The Design Thinking Club is a service-oriented club that will work with the school community to change through creativity and innovation.

“We will use the design thinking methodology to help solve problems or challenges,” Claire said.

The problems can be processes, concepts, programs or even experiences, according to Claire.

The core of design thinking is based on empathy for the end user, modeled in the formula, “Empathy + Ideation + Disruption = Innovation.”

Anime Club

Freshmen Emily Hayes and Grace Naify are co-presidents of the Anime Club. During a typical meeting they watch anime and have fun, Hayes said.

Naify said she became interested in anime at the beginning of the year and was inspired to start a club. As she sensed anime was something she would be interested in for a long time, she said she wanted to join whatever community there was.

So she and Hayes, who’s been watching anime for a few years, started the club.

“I joined with (Hayes) to sort of speed-learn anime,” Naify said.

The club plans to watch “Attack on Titan” next.

Math and Science Tutoring

The Math and Science Tutoring Club is run this year by seniors Colby Conner and Saachi Sikaria.

At meetings, Conner and Sikaria help other students with homework or with studying for an upcoming math or science test.

French Club

French Club (or Le Club Français), is open to all francophiles, middle schoolers and high schoolers alike.

“French teacher Richard Day is awesome comme d’habitude (as always), and he’s really looking forward to it,” freshman Chardonnay Needler said.

Needler is the president of the club, which is advised by Day.

Needler said there will be a lot of French food, croques monsieur (sandwiches), croissants, and French-African food.

There will also be French movies and macaroons. Other activities include learning French idiomatic expressions and French dances, forming a French band, and making club T-shirts or custom berets.

Pre-Med Club

When juniors Avi Bhullar, Alexa Mathisen and John Hansen heard a friend talking about volunteering at Mercy General Hospital, they all had the same idea to start a pre-med club.

They started the club late last year, with a turnout of only two other students.

The Pre-Med Club meets only when they have items to discuss, such as fundraisers or conferences.

Members will go to medical conferences, conduct fundraisers and volunteer.
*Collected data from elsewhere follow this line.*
Definition VersionSerializer_update (instance : Version.t)
    (validated_data : VersionData) : M Version.t :=
  let conversation := dict_get (vd_conversation validated_data)
                        (Some (Version.conversation instance)) in
  let parent_version := dict_get (vd_parent_version validated_data)
                          (Version.parent_version instance) in
  let root_message := dict_get (vd_root_message validated_data)
                        (Version.root_message instance) in
  if negb (should_serialize (vd_conversation validated_data)
           || should_serialize (vd_parent_version validated_data)
           || should_serialize (vd_root_message validated_data))
  then raise (ValidationError
    "At least one of the following fields must be provided: conversation, parent_version, root_message")
  else
    let* instance :=
      match conversation with
      | None => raise (IntegrityError "chat_version.conversation_id")
      | Some conversation =>
          Version_save false
            {| Version.id := Version.id instance;
               Version.conversation := conversation;
               Version.parent_version := parent_version;
               Version.root_message := root_message |}
      end in
    let messages_data := vd_messages validated_data in
    let* _ := for_each messages_data
                (upsert_message (Version.id instance)) in
    ret instance.

(** [version_serializer.save(conversation=conversation)]: the keyword is
    merged into the validated data; with an instance the serializer
    updates, without one it creates. *)
Definition with_conversation_kw (conversation : UUID) (d : VersionData)
    : VersionData :=
  mkVersionData (vd_id d) (Some (Some conversation)) (vd_parent_version d)
                (vd_root_message d) (vd_messages d) (vd_is_valid d)
                (vd_uuid4 d).

(** [Conversation] built from the keys of [validated_data]: the instance
    with the defaults of its fields, before it is saved (the first save sets
    [created_at] and [modified_at]). *)
Definition Conversation_init (validated_data : ConversationData) (user : Z)
    : Conversation.t :=
  {| Conversation.id := cd_uuid4 validated_data;
     Conversation.title := default "Mock title" (cd_title validated_data);
     Conversation.created_at := 0;
     Conversation.modified_at := 0;
     Conversation.active_version :=
       dict_get (cd_active_version validated_data) None;
     Conversation.deleted_at := None;
     Conversation.user := user;
     Conversation.summary := None;
     Conversation.summary_generated_at := None;
     Conversation.is_summary_stale := false |}.

(** [Conversation.objects.create] with the keys of [validated_data] *)
Definition Conversation_objects_create (validated_data : ConversationData)
    : M Conversation.t :=
  match cd_user validated_data with
  | None => raise (IntegrityError "chat_conversation.user_id")
  | Some user => Conversation_save true (Conversation_init validated_data user)
  end.

Definition ConversationSerializer_create (validated_data : ConversationData)
    : M Conversation.t :=
  let versions_data := cd_versions validated_data in
  let* conversation := Conversation_objects_create validated_data in
  let* _ := for_each versions_data (fun version_data =>
      if vd_is_valid version_data then
        let* _ := VersionSerializer_create
                    (with_conversation_kw (Conversation.id conversation)
                                          version_data) in
        ret tt
      else ret tt) in
  ret conversation.

(** [Version.objects.get(id=..., conversation=instance)] *)
Definition Version_objects_get_in (id conversation : UUID) : M Version.t :=
  query (fun w =>
    match versions w !! id with
    | Some v => if String.eqb (Version.conversation v) conversation
                then Ok v else Raise (DoesNotExist "Version")
    | None => Raise (DoesNotExist "Version")
    end).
“My mom works at the UC Davis Medical Center, and with her connections students are going to be able to shadow doctors,” Bhullar said.

American Sign Language Club

Sophomores Evann Rudek and Lily Brown and senior Emma Brown were inspired to start the club after watching “Switched at Birth,” an ABC family TV show about deaf and hearing teenagers learning how to communicate with each other.

Brown said that they all really enjoy signing and think that other people will too once they learn some basic signs.

“The club is trying to raise awareness for the deaf community as well, since it is sometimes overlooked,” Lily said.

Members have been signing popular songs and conversations, and they want to share their knowledge with the rest of the high school.

Presidents teach the alphabet or whatever songs the members want to learn. The club also teaches signs used daily, so students can have basic conversations with one another.

The club may try to visit a deaf elementary school in the future, Lily said.